=== Begin Enclosure ===
Definition base_prices_table : list (string * Z) := [
  ("sofa", 1000);
  ("coffee_table", 200);
  ("tv_stand", 300);
  ("armchair", 400);
  ("bed", 800);
  ("wardrobe", 600);
  ("nightstand", 100);
  ("desk", 400);
  ("office_chair", 200);
  ("bookshelf", 300);
  ("dining_table", 600);
  ("chairs", 150);
  ("sideboard", 400);
  ("counter", 800);
  ("storage", 500);
  ("dining_set", 700)
].

Definition base_prices : gmap string Z := list_to_map base_prices_table.

Definition dimensions_table : list (string * Dimensions) := [
  ("sofa", {| dim_length := Float.lit 20 10; dim_width := Float.lit 9 10 |});
  ("coffee_table", {| dim_length := Float.lit 9 10; dim_width := Float.lit 6 10 |});
  ("tv_stand", {| dim_length := Float.lit 15 10; dim_width := Float.lit 5 10 |});
  ("armchair", {| dim_length := Float.lit 8 10; dim_width := Float.lit 8 10 |});
  ("bed", {| dim_length := Float.lit 20 10; dim_width := Float.lit 16 10 |});
  ("wardrobe", {| dim_length := Float.lit 12 10; dim_width := Float.lit 6 10 |});
  ("nightstand", {| dim_length := Float.lit 4 10; dim_width := Float.lit 4 10 |});
  ("desk", {| dim_length := Float.lit 12 10; dim_width := Float.lit 6 10 |});
  ("office_chair", {| dim_length := Float.lit 6 10; dim_width := Float.lit 6 10 |});
  ("bookshelf", {| dim_length := Float.lit 8 10; dim_width := Float.lit 3 10 |});
  ("dining_table", {| dim_length := Float.lit 16 10; dim_width := Float.lit 9 10 |});
  ("chairs", {| dim_length := Float.lit 5 10; dim_width := Float.lit 5 10 |});
  ("sideboard", {| dim_length := Float.lit 12 10; dim_width := Float.lit 4 10 |});
  ("counter", {| dim_length := Float.lit 20 10; dim_width := Float.lit 6 10 |});
  ("storage", {| dim_length := Float.lit 10 10; dim_width := Float.lit 6 10 |});
  ("dining_set", {| dim_length := Float.lit 12 10; dim_width := Float.lit 12 10 |})
].

Definition get_furniture_dimensions (furniture_type : string) : Dimensions :=
  dict_get (list_to_map dimensions_table) furniture_type
    {| dim_length := Float.lit 10 10; dim_width := Float.lit 10 10 |}.

(** [base_price * multiplier] is an [int] times a [float]: the integer is
    converted and the product is a binary64 product; [int(...)] truncates. *)
Definition generate_furniture_item (requirement : Requirement) (style : string)
  : result FurnitureItem :=
  let multiplier := dict_get style_multipliers style (Float.lit 10 10) in
  let base_price := dict_get base_prices (req_type requirement) 300 in
  b ← Float.of_int base_price;
  p ← Float.to_int (Float.mul b multiplier);
  Ok {| item_type := req_type requirement;
        price := p;
        style := style;
        dimensions := get_furniture_dimensions (req_type requirement) |}.

Definition generate_layout_description (layout : Layout) (style room_type : string)
  : string :=
  let furniture_count := Z.of_nat (length (furniture layout)) in
  let total_cost := cost layout in
  let descriptions : gmap string string := list_to_map [
    ("Modern", "Clean lines and contemporary pieces create a sophisticated space");
    ("Traditional", "Classic furniture arrangement for timeless appeal");
    ("Minimalist", "Essential pieces arranged for maximum functionality");
    ("Scandinavian", "Light and airy layout with functional Nordic design");
    ("Industrial", "Raw and refined elements combine for an urban feel")
  ] in
  let base_description := dict_get descriptions style "Balanced and functional layout" in
  base_description +:+ " in this " +:+ lower room_type +:+ ". "
    +:+ "Featuring " +:+ pretty furniture_count +:+ " carefully selected pieces "
    +:+ "with an estimated total cost of $" +:+ pretty total_cost +:+ ".".

Definition style_features : gmap string (list string) := list_to_map [
  ("Modern", ["Contemporary materials"; "Minimal ornamentation"; "Bold geometric shapes"]);
  ("Traditional", ["Classic patterns"; "Symmetrical arrangement"; "Rich textures"]);
  ("Minimalist", ["Clean spaces"; "Functional design"; "Neutral colors"]);
  ("Scandinavian", ["Light woods"; "Natural materials"; "Bright spaces"]);
  ("Industrial", ["Raw materials"; "Open layout"; "Metallic accents"])
].

Definition generate_layout_features (layout : Layout) (style : string) : list string :=
  let features := [] in
  let features :=
    features ++ dict_get style_features style ["Balanced design"; "Functional layout"] in
  let furniture_types := item_type <$> furniture layout in
  let features :=
    if bool_decide (3 ≤ length furniture_types)%nat
    then features ++ ["Complete room setup"] else features in
  let features :=
    if bool_decide (cost layout < 2000) then features ++ ["Budget-friendly selection"]
    else if bool_decide (cost layout > 5000) then features ++ ["Premium quality pieces"]
    else features in
  features.

(** The body of the inner loop of [generate_room_layout]; the state is the
    layout under construction and the area still available. *)
Definition add_required (style : string) (st : Layout * float) (item : Requirement)
  : result (Layout * float) :=
  let '(layout, available_area) := st in
  if Float.geb available_area (min_area item) then
    furniture_item ← generate_furniture_item item style;
    Ok ({| layout_id := layout_id layout;
           furniture := furniture layout ++ [furniture_item];
           cost := cost layout + price furniture_item;
           description := description layout;
           features := features layout |},
        Float.sub available_area (min_area item))
  else Ok st.

(** One iteration of [for i in range(3)]. *)
Definition generate_option (area : float) (room_type style : string)
    (furniture_requirements : list Requirement) (layouts : list Layout) (i : Z)
  : result (list Layout) :=
  let layout :=
    {| layout_id := i + 1; furniture := []; cost := 0; description := ""; features := [] |} in
  let available_area := Float.mul area (Float.lit 7 10) in
  '(layout, _) ← for_each (add_required style) furniture_requirements
                   (layout, available_area);
  let layout :=
    {| layout_id := layout_id layout; furniture := furniture layout; cost := cost layout;
       description := generate_layout_description layout style room_type;
       features := features layout |} in
  let layout :=
    {| layout_id := layout_id layout; furniture := furniture layout; cost := cost layout;
       description := description layout;
       features := generate_layout_features layout style |} in
  Ok (layouts ++ [layout]).

Definition generate_room_layout (area : float) (room_type style : string)
    (furniture_requirements : list Requirement) : result (list Layout) :=
  for_each (generate_option area room_type style furniture_requirements)
    (py_range 3) [].

(** [budget] is the pair of integers the budget slider supplies. *)
Definition filter_by_budget (layouts : list Layout) (budget : Z * Z) : list Layout :=
  let '(min_budget, max_budget) := budget in
  filter (λ layout, min_budget ≤ cost layout ∧ cost layout ≤ max_budget) layouts.

(** ** The entry point

    The names bound at module level in [layout_generator.py]: its imports
    and its [def]s.  Evaluating any other name that is not a builtin raises
    [NameError]. *)
Definition module_globals : list string := [
  "Dict"; "List"; "Any"; "np";
  "generate_layout_suggestions"; "get_furniture_requirements";
  "generate_room_layout"; "generate_furniture_item";
  "get_furniture_dimensions"; "filter_by_budget";
  "generate_layout_description"; "generate_layout_features"
].

Definition load_global (name : string) : result unit :=
  if bool_decide (name ∈ module_globals) then Ok () else Raise (NameError name).

Record Recommendation := {
  rec_description : string;
  rec_cost : Z;
  rec_features : list string
}.

(** Modelled from the spec: [generate_recommendations] is called by
    [generate_layout_suggestions] but no file of the repository defines it.
    The specification describes the formatter as a direct field projection
    of every filtered option to its description, cost and features; the
    style and the detected room features are passed along and not used. *)
Definition generate_recommendations {F : Type} (layouts : list Layout)
    (style : string) (room_features : F) : list Recommendation :=
  (λ layout, {| rec_description := description layout;
                rec_cost := cost layout;
                rec_features := features layout |}) <$> layouts.

Record Suggestions := {
  layout_options : list Layout;
  recommendations : list Recommendation
}.

(** The callee name of a call is evaluated before the call is made, so the
    lookup of [generate_recommendations] comes after the three statements
    above it and before the result is built. *)
Definition generate_layout_suggestions {F : Type} (length width height : float)
    (room_type style : string) (budget : Z * Z) (features : F)
  : result Suggestions :=
  let area := Float.mul length width in
  let furniture_requirements := get_furniture_requirements room_type in
  layout_options ←
    generate_room_layout area room_type style furniture_requirements;
  let filtered_suggestions := filter_by_budget layout_options budget in
  _ ← load_global "generate_recommendations";
  let recommendations :=
    generate_recommendations filtered_suggestions style features in
  Ok {| layout_options := filtered_suggestions;
        recommendations := recommendations |}.

(** * visualization.py: the placement engine *)

(** ** The occupancy grid

    [np.zeros((h, w))] is a two-dimensional array; a cell is [true] when it
    is non-zero.  The shape is kept beside the rows because an array with no
    row still has a column count. *)
Record ndarray := {
  shape : Z * Z;
  rows : list (list bool)
}.

(** The largest [npy_intp], the type of a dimension and of a byte count on
    a 64-bit platform. *)
Definition NPY_MAX_INTP : Z := 2 ^ 63 - 1.

(** The size in bytes of an element of the default dtype, [float64]. *)
Definition itemsize : Z := 8.

(** [np.zeros((h, w))].  numpy checks the shape before it allocates: a
    negative dimension is refused ("negative dimensions are not allowed"),
    and so is a shape whose byte count, the item size times the dimensions
    other than 0, does not fit an [npy_intp] ("array is too big", or
    "Maximum allowed dimension exceeded" when a dimension alone does not
    fit); both are [ValueError].  After the check the allocation itself can
    fail with [MemoryError]; whether it does depends on the memory of the
    machine and not on the program, and the model is of a run in which the
    memory suffices.  The theorems that say that a call returns take
    [np_zeros shp = Ok _] as the hypothesis that the array was made. *)
Definition np_zeros (shp : Z * Z) : result ndarray :=
  let '(h, w) := shp in
  if bool_decide (h < 0 ∨ w < 0) then Raise ValueError
  else if bool_decide (NPY_MAX_INTP < itemsize * Z.max h 1 * Z.max w 1)
  then Raise ValueError
  else Ok {| shape := shp;
             rows := replicate (Z.to_nat h) (replicate (Z.to_nat w) false) |}.
(** * Medicine reminder application (app.py): a shallow embedding

    The program is a Streamlit script: every user interaction re-runs the
    whole module top to bottom against the widget values of that run, the
    per-session dictionary [st.session_state], the process environment and
    the stores behind [db].  One run is modelled as a computation in a
    state-and-exception monad over a [World]; every call that leaves the
    script (rendering, database, language model, similarity index, speech
    engine, clock) is recorded in a log, and the answers of the external
    collaborators come from an [Env] of oracles that may depend on the
    whole history so far.

    Calls are modelled as fallible where the script or its specification
    speaks about their failure (document ingestion, the reminder
    evaluator, speech input, dictionary lookups, [next]); rendering calls
    and the store calls are total. *)

From Stdlib Require Import String Ascii List Arith Bool Lia.
From stdpp Require Import gmap strings.
Import ListNotations.
Open Scope string_scope.
Open Scope nat_scope.

(** ** Python values and exceptions *)

(** The exception classes the script can meet; all derive from
    [Exception], so [except Exception] catches every one of them. *)
Inductive ExcClass :=
| TypeError | StopIteration | IndexError | KeyError | AttributeError
| ValueError | OSError | RuntimeError
| UnknownValueError | RequestError | WaitTimeoutError
| StreamlitAPIException.

Record exn := Exc { exc_class : ExcClass; exc_msg : string }.

(** ** Small string helpers *)

Definition nl : string := String (ascii_of_nat 10) EmptyString.
Definition dquote : string := String (ascii_of_nat 34) EmptyString.

(** [sep.join(xs)] *)
Fixpoint join (sep : string) (xs : list string) : string :=
  match xs with
  | [] => ""
  | [x] => x
  | x :: rest => x ++ sep ++ join sep rest
  end.

(** Truthiness of a Python [str]. *)
Definition str_truthy (s : string) : bool := negb (String.eqb s "").

Definition lower_ascii (c : ascii) : ascii :=
  let n := nat_of_ascii c in
  if (65 <=? n) && (n <=? 90) then ascii_of_nat (n + 32) else c.

(** [s.lower()] on the ASCII range. *)
Fixpoint lower (s : string) : string :=
  match s with
  | EmptyString => EmptyString
  | String c rest => String (lower_ascii c) (lower rest)
  end.

(** [needle in hay] for strings. *)
Fixpoint contains (needle hay : string) : bool :=
  String.prefix needle hay ||
  match hay with
  | EmptyString => false
  | String _ rest => contains needle rest
  end.

Definition digit (d : nat) : ascii := ascii_of_nat (48 + d).

(** [%02d] for a value below one hundred. *)
Definition two_digits (n : nat) : string :=
  String (digit (n / 10)) (String (digit (n mod 10)) EmptyString).

(** [str(n)] for the counters shown in the dashboard. *)
Fixpoint nat_to_string_aux (fuel n : nat) (acc : string) : string :=
  match fuel with
  | 0 => acc
  | S f =>
      let acc' := String (digit (n mod 10)) acc in
      if n / 10 =? 0 then acc' else nat_to_string_aux f (n / 10) acc'
  end.

Definition nat_to_string (n : nat) : string := nat_to_string_aux (S n) n "".

(** ** Wall-clock time *)

(** [datetime.time] restricted to the fields the script formats. *)
Record Time := mkTime { hour : nat; minute : nat }.

(** [t.strftime("%I:%M %p")]: twelve-hour clock, zero padded, AM/PM. *)
Definition strftime_I_M_p (t : Time) : string :=
  let h12 := if hour t mod 12 =? 0 then 12 else hour t mod 12 in
  two_digits h12 ++ ":" ++ two_digits (minute t) ++ " "
  ++ (if hour t <? 12 then "AM" else "PM").

(** [t.strftime("%H:%M")] *)
Definition strftime_H_M (t : Time) : string :=
  two_digits (hour t) ++ ":" ++ two_digits (minute t).

Definition digit_val (c : ascii) : option nat :=
  let n := nat_of_ascii c in
  if (48 <=? n) && (n <=? 57) then Some (n - 48) else None.
(** X1: given a transaction, each of the six merges and [DeleteHitsByDay]
    returns in every world, whatever the engine does.  It sends its
    statements on that transaction only; it begins, commits and rolls back
    nothing; the committed state and the view of every other transaction are
    what they were. *)
Theorem joined_calls_stay_inside_the_transaction (tx : nat) (e : entity)
  (tenantID : option Z) (day : Z) (w : World) :
  (exists err w', Save (Some tx) e w = Ret err w' /\ inside tx w w') /\
  (exists err w',
      DeleteHitsByDay (Some tx) tenantID day w = Ret err w' /\ inside tx w w').
Proof.
  split; [apply stays_Save | apply stays_DeleteHitsByDay].
Qed.

(** ** Methods called without a transaction *)

Lemma NewTx_fails (w : World) :
  hd false (faults w) = true ->
  NewTx w
  = Exit (note "error creating new transaction: driver: bad connection"
            (stepped w (Begin (next_tx w)))).
Proof.
  intro Hf. unfold NewTx, DB_Beginx, bind, emit, take_fault, ret. cbn.
  rewrite Hf. reflexivity.
Qed.

Lemma Commit_eq (tx : nat) (w : World) (db : Database) :
  view_of tx (open_txs w) = Some db ->
  Commit tx w = Ret tt (committing tx w).
Proof.
  intro Hv. unfold Commit, Tx_Commit, bind, emit, take_fault, ret, committing.
  cbn. rewrite Hv. cbn. destruct (hd false (faults w)); reflexivity.
Qed.

Lemma Rollback_eq (tx : nat) (w : World) (db : Database) :
  view_of tx (open_txs w) = Some db ->
  Rollback tx w = Ret tt (rolling_back tx w).
Proof.
  intro Hv. unfold Rollback, Tx_Rollback, bind, emit, take_fault, ret,
    rolling_back.
  cbn. rewrite Hv. cbn. destruct (hd false (faults w)); reflexivity.
Qed.

Lemma view_of_In (tx : nat) (txs : list (nat * Database)) :
  In tx (map fst txs) -> exists db, view_of tx txs = Some db.
Proof.
  induction txs as [|[h old] txs IH]; [intros []|].
  cbn [map fst view_of]. destruct (Nat.eqb tx h) eqn:E.
  - intros _. now exists old.
  - intros [Hh|Hin]; [|now apply IH].
    subst h. now rewrite Nat.eqb_refl in E.
Qed.

Lemma view_of_close_view (tx : nat) (txs : list (nat * Database)) :
  view_of tx (close_view tx txs) = None.
Proof.
  induction txs as [|[h old] txs IH]; [reflexivity|].
  cbn [close_view]. destruct (Nat.eqb tx h) eqn:E; [exact IH|].
  cbn [view_of]. now rewrite E.
Qed.
Lemma NoDup_snoc {A} (l : list A) (x : A) :
  NoDup l -> ~ In x l -> NoDup (l ++ [x]).
Proof.
  intros ND Hn. induction l as [|a l IH]; simpl.
  - constructor; [tauto | constructor].
  - inversion ND; subst. constructor.
    + rewrite in_app_iff. simpl. intros [H | [H | []]]; [tauto|].
      apply Hn. now left.
    + apply IH; [assumption|]. intros H. apply Hn. now right.
Qed.

Lemma mem_In (x : string) (l : list string) : mem x l = true <-> In x l.
Proof.
  unfold mem. rewrite existsb_exists. split.
  - intros [y [Hy E]]. apply String.eqb_eq in E. now subst.
  - intros H. exists x. split; [assumption | apply String.eqb_refl].
Qed.

Lemma mem_not_In (x : string) (l : list string) : mem x l = false <-> ~ In x l.
Proof.
  rewrite <- mem_In. destruct (mem x l); split; congruence.
Qed.

Lemma opt_is_Some (x : option string) (lit : string) :
  opt_is x lit = true <-> x = Some lit.
Proof.
  destruct x as [s|]; simpl.
  - rewrite String.eqb_eq. split; congruence.
  - split; discriminate.
Qed.

Lemma dict_get_In {V} (k : string) (d : dict V) (v : V) :
  dict_get k d = Some v -> In (k, v) d.
Proof.
  induction d as [|[k' v'] d IH]; simpl; [discriminate|].
  destruct (String.eqb k' k) eqn:E.
  - apply String.eqb_eq in E. intros [= ->]. subst. now left.
  - intros H. right. now apply IH.
Qed.

Lemma dict_mem_keys {V} (k : string) (d : dict V) :
  dict_mem k d = true <-> In k (keys d).
Proof.
  unfold dict_mem, keys. induction d as [|[k' v'] d IH]; simpl.
  - split; [discriminate | tauto].
  - destruct (String.eqb k' k) eqn:E.
    + apply String.eqb_eq in E. tauto.
    + apply String.eqb_neq in E. rewrite IH. tauto.
Qed.

Lemma In_dict_get {V} (k : string) (d : dict V) (v : V) :
  NoDup (keys d) -> In (k, v) d -> dict_get k d = Some v.
Proof.
  unfold keys. induction d as [|[k' v'] d IH]; simpl; [tauto|].
  intros ND [E | H].
  - injection E as -> ->. now rewrite String.eqb_refl.
  - inversion ND as [|? ? Hn ND']; subst.
    destruct (String.eqb k' k) eqn:E.
    + apply String.eqb_eq in E. subst. exfalso. apply Hn.
      change k with (fst (k, v)). now apply in_map.
    + now apply IH.
Qed.

Lemma dict_get_set_same {V} (k : string) (v : V) (d : dict V) :
  dict_get k (dict_set k v d) = Some v.
Proof.
  induction d as [|[k' v'] d IH]; simpl.
  - now rewrite String.eqb_refl.
  - destruct (String.eqb k' k) eqn:E; simpl.
    + now rewrite String.eqb_refl.
    + now rewrite E.
Qed.

Lemma dict_get_set_other {V} (k k0 : string) (v : V) (d : dict V) :
  k0 <> k -> dict_get k0 (dict_set k v d) = dict_get k0 d.
Proof.
  intros Hne. induction d as [|[k' v'] d IH]; simpl.
  - destruct (String.eqb k k0) eqn:E; [|reflexivity].
    apply String.eqb_eq in E. congruence.
  - destruct (String.eqb k' k) eqn:E; simpl.
    + apply String.eqb_eq in E. subst k'.
      destruct (String.eqb k k0) eqn:E'; [|reflexivity].
      apply String.eqb_eq in E'. congruence.
    + now rewrite IH.
Qed.

Lemma keys_dict_set {V} (k : string) (v : V) (d : dict V) :
  keys (dict_set k v d) = if dict_mem k d then keys d else keys d ++ [k].
Proof.
  unfold dict_mem, keys. induction d as [|[k' v'] d IH]; simpl; [reflexivity|].
  destruct (String.eqb k' k) eqn:E; simpl.
  - apply String.eqb_eq in E. now subst.
  - rewrite IH. now destruct (dict_get k d).
Qed.

Lemma In_dict_set {V} (k : string) (v : V) (d : dict V) (k0 : string) (v0 : V) :
  In (k0, v0) (dict_set k v d) -> In (k0, v0) d \/ (k0 = k /\ v0 = v).
Proof.
  induction d as [|[k' v'] d IH]; simpl.
  - intros [[= <- <-] | []]. now right.
  - destruct (String.eqb k' k); simpl.
    + intros [[= <- <-] | H]; [now right | left; now right].
    + intros [H | H]; [left; now left|].
      destruct (IH H) as [H' | H']; [left; now right | now right].
Qed.

Lemma In_dict_set_same {V} (k : string) (v : V) (d : dict V) :
  In (k, v) (dict_set k v d).
Proof. apply dict_get_In, dict_get_set_same. Qed.

Lemma NoDup_keys_dict_set {V} (k : string) (v : V) (d : dict V) :
  NoDup (keys d) -> NoDup (keys (dict_set k v d)).
Proof.
  intros ND. rewrite keys_dict_set.
  destruct (dict_mem k d) eqn:E; [assumption|].
  apply NoDup_snoc; [assumption|].
  rewrite <- dict_mem_keys. congruence.
Qed.

(** The list that models a [set] has no duplicates and the same members. *)
Lemma set_add_In (x y : string) (s : list string) :
  In y (set_add x s) <-> y = x \/ In y s.
Proof.
  unfold set_add. destruct (existsb (String.eqb x) s) eqn:E.
  - apply (proj1 (mem_In x s)) in E. split; [tauto|].
    intros [-> | H]; assumption.
  - rewrite in_app_iff. simpl. split; intros H; intuition congruence.
Qed.

Lemma set_add_NoDup (x : string) (s : list string) :
  NoDup s -> NoDup (set_add x s).
Proof.
  intros ND. unfold set_add. destruct (existsb (String.eqb x) s) eqn:E.
  - assumption.
  - apply NoDup_snoc; [assumption|]. now apply mem_not_In.
Qed.

Lemma set_of_spec (l : list string) :
  NoDup (set_of l) /\ forall y, In y (set_of l) <-> In y l.
Proof.
  unfold set_of.
  assert (G : forall s, NoDup s ->
            NoDup (fold_left (fun s x => set_add x s) l s)
            /\ forall y, In y (fold_left (fun s x => set_add x s) l s)
                         <-> In y s \/ In y l).
  { induction l as [|a l IH]; intros s ND; simpl.
    - split; [assumption | tauto].
    - destruct (IH (set_add a s) (set_add_NoDup a s ND)) as [H1 H2].
      split; [assumption|]. intros y. rewrite H2, set_add_In.
      intuition congruence. }
  destruct (G [] (NoDup_nil _)) as [H1 H2]. split; [assumption|].
  intros y. rewrite H2. simpl. tauto.
Qed.

End Builtins.

(* ================================================================== *)
(** ** Facts about the graph model *)
(* ================================================================== *)

Section GraphFacts.

Lemma find_entry_Some (n : string) (G : DiGraph) (e : node_entry) :
  find_entry n G = Some e -> In e G /\ nid e = n.
Proof.
  induction G as [|e' G IH]; simpl; [discriminate|].
  destruct (String.eqb (nid e') n) eqn:E.
  - apply String.eqb_eq in E. intros [= <-]. split; [now left | assumption].
  - intros H. destruct (IH H). split; [now right | assumption].
Qed.

Lemma find_entry_None (n : string) (G : DiGraph) :
  find_entry n G = None <-> ~ In n (nodes G).
Proof.
  unfold nodes. induction G as [|e' G IH]; simpl; [tauto|].
  destruct (String.eqb (nid e') n) eqn:E.
  - apply String.eqb_eq in E. split; [discriminate | tauto].
  - apply String.eqb_neq in E. rewrite IH. tauto.
Qed.

Lemma has_node_In (n : string) (G : DiGraph) :
  has_node n G = true <-> In n (nodes G).
Proof.
  unfold has_node. destruct (find_entry n G) as [e|] eqn:E.
  - split; [intros _ | reflexivity].
    destruct (find_entry_Some _ _ _ E) as [H <-]. unfold nodes. now apply in_map.
  - apply find_entry_None in E. split; [discriminate | contradiction].
Qed.

Lemma In_find_entry (G : DiGraph) (e : node_entry) :
  NoDup (nodes G) -> In e G -> find_entry (nid e) G = Some e.
Proof.
  unfold nodes. induction G as [|e' G IH]; simpl; [tauto|].
  intros ND [-> | H].
  - now rewrite String.eqb_refl.
  - inversion ND as [|? ? Hn ND']; subst.
    destruct (String.eqb (nid e') (nid e)) eqn:E.
    + apply String.eqb_eq in E. exfalso. apply Hn. rewrite E. now apply in_map.
    + now apply IH.
Qed.

Lemma edge_source (G : DiGraph) (u v : string) :
  edge G u v -> In u (nodes G).
Proof.
  unfold edge, successors. intros H. apply has_node_In. unfold has_node.
  destruct (find_entry u G); [reflexivity | destruct H].
Qed.

Lemma In_edges (G : DiGraph) (u v : string) (d : attrs) :
  In (u, v, d) (edges G) <-> exists e, In e G /\ nid e = u /\ In (v, d) (nsucc e).
Proof.
  unfold edges. rewrite in_flat_map. split.
  - intros [e [He H]]. apply in_map_iff in H as [[v' d'] [[= <- <- <-] H]].
    exists e. auto.
  - intros [e [He [<- H]]]. exists e. split; [assumption|].
    apply in_map_iff. exists (v, d). auto.
Qed.

(** *** Walks *)

Lemma walk_cons2 (R : string -> string -> Prop) (x y : string) (t : list string) :
  walk R (x :: y :: t) <-> R x y /\ walk R (y :: t).
Proof. reflexivity. Qed.

Lemma walk_app (R : string -> string -> Prop) (l1 l2 : list string) (x : string) :
  walk R (l1 ++ x :: l2) <-> walk R (l1 ++ [x]) /\ walk R (x :: l2).
Proof.
  induction l1 as [|a l1 IH].
  - simpl. tauto.
  - destruct l1 as [|b l1].
    + change (walk R (a :: x :: l2) <-> walk R [a; x] /\ walk R (x :: l2)).
      rewrite !walk_cons2. simpl. tauto.
    + change (walk R (a :: b :: l1 ++ x :: l2)
              <-> walk R (a :: b :: l1 ++ [x]) /\ walk R (x :: l2)).
      rewrite !walk_cons2.
      change (b :: l1 ++ x :: l2) with ((b :: l1) ++ x :: l2).
      rewrite IH. simpl app. tauto.
Qed.

Lemma walk_mono (R R' : string -> string -> Prop) (p : list string) :
  (forall u v, R u v -> R' u v) -> walk R p -> walk R' p.
Proof.
  intros HR. induction p as [|a p IH]; [trivial|].
  destruct p as [|b p]; [trivial|].
  rewrite !walk_cons2. intros [H1 H2]. split; [now apply HR | now apply IH].
Qed.

Lemma walk_sources (G : DiGraph) (l : list string) (x : string) :
  walk (edge G) (l ++ [x]) -> incl l (nodes G).
Proof.
  induction l as [|a l IH]; intros H.
  - intros y [].
  - assert (Ha : In a (nodes G) /\ walk (edge G) (l ++ [x])).
    { destruct l as [|b l]; simpl in H.
      - split; [eapply edge_source; apply H | exact I].
      - split; [eapply edge_source; apply H | apply H]. }
    destruct Ha as [Ha Hw]. intros y [<- | Hy]; [assumption | now apply IH].
Qed.

(** *** The depth-first enumeration *)

Lemma extend_sound (G : DiGraph) (t : string) (fuel : nat) :
  forall vis cur q,
    In q (extend G t fuel vis cur) -> continuation G t fuel vis cur q.
Proof.
  induction fuel as [|fuel IH]; intros vis cur q H; simpl in H; [destruct H|].
  apply in_flat_map in H as [child [Hc Hq]].
  destruct (mem child vis) eqn:Em; [destruct Hq|].
  apply mem_not_In in Em.
  destruct (String.eqb child t) eqn:Et.
  - apply String.eqb_eq in Et. subst child. destruct Hq as [<- | []].
    exists []. split; [reflexivity|]. split; [simpl; lia|].
    split; [constructor|]. split; [simpl; tauto|].
    split; [intros x [<- | []]; assumption|].
    simpl. split; [assumption | exact I].
  - apply String.eqb_neq in Et.
    apply in_map_iff in Hq as [q' [<- Hq']].
    apply IH in Hq' as [body [-> [Hlen [ND [Hnt [Hvis Hw]]]]]].
    exists (child :: body). split; [reflexivity|]. split; [simpl; lia|].
    split.
    { constructor; [|assumption]. intros Hin.
      apply (Hvis child); [apply in_or_app; now left | now left]. }
    split.
    { intros [E | Hin]; [congruence | contradiction]. }
    split.
    { intros x [<- | Hx]; [assumption|].
      intros Hv. apply (Hvis x Hx). now right. }
    change (walk (edge G) (cur :: child :: body ++ [t])).
    apply walk_cons2. split; assumption.
Qed.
=== End Enclosure ===
Required action.
Could you transcribe the entries above word for word, from the line with "dim_width := Float.lit 16" down to the line with "dimensions := get_furniture_dimensions", keeping both?

Exercise response.
  ("bed", {| dim_length := Float.lit 20 10; dim_width := Float.lit 16 10 |});
  ("wardrobe", {| dim_length := Float.lit 12 10; dim_width := Float.lit 6 10 |});
  ("nightstand", {| dim_length := Float.lit 4 10; dim_width := Float.lit 4 10 |});
  ("desk", {| dim_length := Float.lit 12 10; dim_width := Float.lit 6 10 |});
  ("office_chair", {| dim_length := Float.lit 6 10; dim_width := Float.lit 6 10 |});
  ("bookshelf", {| dim_length := Float.lit 8 10; dim_width := Float.lit 3 10 |});
  ("dining_table", {| dim_length := Float.lit 16 10; dim_width := Float.lit 9 10 |});
  ("chairs", {| dim_length := Float.lit 5 10; dim_width := Float.lit 5 10 |});
  ("sideboard", {| dim_length := Float.lit 12 10; dim_width := Float.lit 4 10 |});
  ("counter", {| dim_length := Float.lit 20 10; dim_width := Float.lit 6 10 |});
  ("storage", {| dim_length := Float.lit 10 10; dim_width := Float.lit 6 10 |});
  ("dining_set", {| dim_length := Float.lit 12 10; dim_width := Float.lit 12 10 |})
].

Definition get_furniture_dimensions (furniture_type : string) : Dimensions :=
  dict_get (list_to_map dimensions_table) furniture_type
    {| dim_length := Float.lit 10 10; dim_width := Float.lit 10 10 |}.

(** [base_price * multiplier] is an [int] times a [float]: the integer is
    converted and the product is a binary64 product; [int(...)] truncates. *)
Definition generate_furniture_item (requirement : Requirement) (style : string)
  : result FurnitureItem :=
  let multiplier := dict_get style_multipliers style (Float.lit 10 10) in
  let base_price := dict_get base_prices (req_type requirement) 300 in
  b ← Float.of_int base_price;
  p ← Float.to_int (Float.mul b multiplier);
  Ok {| item_type := req_type requirement;
        price := p;
        style := style;
        dimensions := get_furniture_dimensions (req_type requirement) |}.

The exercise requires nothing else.